University of Toronto Students Developed a New Method for Bioprinting
The so-called competition refine medical technologies based on 3D printing has intensified the production of such things from lightweight casts to body parts. Among the participants there are establishments of various sizes and levels, including amateur producers, as biotech hackers BioCurious have presented clear instructions concerning assembling a DIY bioprinter . In search for new ways of healing lesions and burns with 3D printed skin, the US army has proved to be the main candidate to win the contest; however the Canadian team, who has just entered the championship, has won the main award.
Arianna McAllister and Lian Leng – engineering students from Toronto – won the first award during the Canadian branch of the 2014 James Dyson Awards program having represented their PrintAlive Bioprinter. They received a $3,500 prize and a chance to take part in the international competition, in which teams from 18 countries will struggle for $50,000 more.
The James Dyson Foundation, a non-profit dedicated to supporting young people, who do research in scientific and engineering fields, makes use of annual award programme to encourage further development of students’ projects and designs to solve the problem. The problem was raised by Toronto team and is twofold. On the one hand severe burns can lead to severe damage of skin (both outer and inner layers – also known as the epidermis and the dermis) that are made up of a number of cells and structures of cells, which need special treatment.
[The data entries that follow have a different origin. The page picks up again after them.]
Lemma dict_In_get (V : Type) (d : dict V) (k : pystr) (v : V) :
  NoDup (keys d) -> In (k, v) d -> dict_get k d = Some v.
Proof.
  unfold keys. induction d as [|[k' v'] d IH]; simpl; [tauto|].
  intros Hnd Hin. inversion Hnd as [|? ? Hn Hd]; subst.
  destruct Hin as [[= -> ->]|Hin].
  - rewrite pystr_eqb_refl. reflexivity.
  - destruct (pystr_eqb_spec k k') as [->|]; [|auto].
    exfalso. apply Hn. change k' with (fst (k', v)). apply in_map, Hin.
Qed.

Section ShapeFacts.
Variables (h : heap) (m : SimpleMindMap) (F : list tree).
Hypothesis Hs : doc_shape h m F.

Lemma shape_value_iff (l : loc) :
  In l (values (Map.nodes m)) <-> In l (flat_map flatten F).
Proof.
  split; apply Permutation_in;
    [apply (ds_values _ _ _ Hs) | apply Permutation_sym, (ds_values _ _ _ Hs)].
Qed.

Lemma shape_value_entry (l : loc) :
  In l (values (Map.nodes m)) ->
  exists n, deref h l = Some n /\ In (Node.id n, l) (Map.nodes m).
Proof.
  intros H. apply in_map_iff in H. destruct H as ([k v] & E & Hin).
  simpl in E. subst v.
  destruct (ds_entries _ _ _ Hs _ _ Hin) as (n & Hn & Hid).
  exists n. subst k. auto.
Qed.

Lemma shape_get_value (l : loc) (n : SimpleMindNode) :
  In l (values (Map.nodes m)) -> deref h l = Some n ->
  get_node m (Node.id n) = Some l.
Proof.
  intros Hin Hn. destruct (shape_value_entry l Hin) as (n' & Hn' & He).
  assert (n' = n) by congruence. subst n'.
  apply dict_In_get; [apply (ds_keys _ _ _ Hs) | exact He].
Qed.

Lemma shape_get_node (k : pystr) (l : loc) :
  get_node m k = Some l ->
  In l (values (Map.nodes m))
  /\ exists n, deref h l = Some n /\ Node.id n = k.
Proof.
  intros Hg. split; [eapply get_node_In_values, Hg|].
  apply dict_get_In in Hg. apply (ds_entries _ _ _ Hs _ _ Hg).
Qed.

Lemma shape_id_inj (l l' : loc) :
  In l (values (Map.nodes m)) -> In l' (values (Map.nodes m)) ->
  id_at h l = id_at h l' -> l = l'.
Proof.
  intros Hl Hl' E.
  destruct (shape_value_entry l Hl) as (n & Hn & _).
  destruct (shape_value_entry l' Hl') as (n' & Hn' & _).
  pose proof (shape_get_value l n Hl Hn) as G.
  pose proof (shape_get_value l' n' Hl' Hn') as G'.
  unfold id_at in E. rewrite Hn, Hn' in E. rewrite E in G. congruence.
Qed.

Lemma shape_subtree_obj (s : tree) :
  In s (flat_map subtrees F) -> obj_ok h s.
Proof. pose proof (ds_objs _ _ _ Hs) as H. rewrite Forall_forall in H. apply H. Qed.

Lemma shape_subtree_link (s : tree) :
  In s (flat_map subtrees F) -> link_ok h s.
Proof. pose proof (ds_links _ _ _ Hs) as H. rewrite Forall_forall in H. apply H. Qed.

Lemma shape_subtree_objs (s : tree) :
  In s (flat_map subtrees F) -> Forall (obj_ok h) (subtrees s).
Proof.
  intros H. apply Forall_forall. intros u Hu.
  apply shape_subtree_obj. eapply fsubtree_trans; eauto.
Qed.

Lemma shape_valid (l : loc) : In l (flat_map flatten F) -> l < length h.
Proof.
  intros H. apply shape_value_iff in H.
  destruct (shape_value_entry l H) as (n & Hn & _).
  eapply deref_lt, Hn.
Qed.

(** A node that is not at the top of the forest is a kid of a subtree. *)
Lemma shape_parent_subtree (l : loc) :
  In l (flat_map flatten F) -> parent_at h l <> ROOT_PARENT ->
  exists s k, In s (flat_map subtrees F) /\ In k (kids_of s)
              /\ root_of k = l.
Proof.
  intros Hin Hp.
  assert (G : forall t, In l (flatten t) ->
                l = root_of t \/
                exists s k, In s (subtrees t) /\ In k (kids_of s)
                            /\ root_of k = l).
  { induction t as [a kids IH] using tree_ind'. simpl.
    intros [E|Hl]; [auto|]. right.
    apply in_flat_map in Hl. destruct Hl as (k & Hk & Hl).
    rewrite Forall_forall in IH. destruct (IH k Hk Hl) as [E|(s & k' & H1 & H2 & H3)].
    - exists (T a kids), k. simpl. auto.
    - exists s, k'. split; [|auto]. right. apply in_flat_map. eauto. }
  apply in_flat_map in Hin. destruct Hin as (t & Ht & Hl).
  destruct (G t Hl) as [E|(s & k & H1 & H2 & H3)].
  - exfalso. apply Hp. pose proof (ds_tops _ _ _ Hs) as Htop.
    rewrite Forall_forall in Htop. rewrite E. apply Htop, Ht.
  - exists s, k. split; [|auto]. apply in_flat_map. eauto.
Qed.
End ShapeFacts.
In that case Leng tells CBC news explained that regeneration is a long and difficult process for the whole body. So if it can close the wounds quickly, that will mean that the scientific world is close to reaching its highest goal. On the other hand, the team were willing to create flexible skin-like materials using 3D printing that would continue to exist after grafting procedures. They found out that conventional 3D printers worked better with hard materials and didn’t manage to develop skin grafts with a great number of layers of cells that required various conditions.
The students worked together with Axel Guenther, an associate professor of mechanical and industrial engineering from Toronto University, Boyang Zhang, recent PhD, and Dr. Marc Jeschke, burn surgeon, to create a new type of printer cartridge. This particular cartridge has a number of pretty small channels with liquid environment and full of skin cells that are necessary for them. Before printing the dermal and epidermal cells together with the necessary liquid are kept in two separate channels.
While printing each layer of the new skin is dispensed as a liquid into another liquid that makes it more solid and turns into a gel. The two gel layers are printed together (one onto another) and the biodegradable dressing full of the cells thus appears which can treat deep wounds and injuries. So far 3D printed skin grafts have saved immune-compromised mice to heal wounds. In the nearest future the team plans to experiment with large grafts in pigs and then to start clinical trials on humans in about three years. This summer the US Army announced that its scientists are going to start clinical trials soon to examine their own skin printing techniques.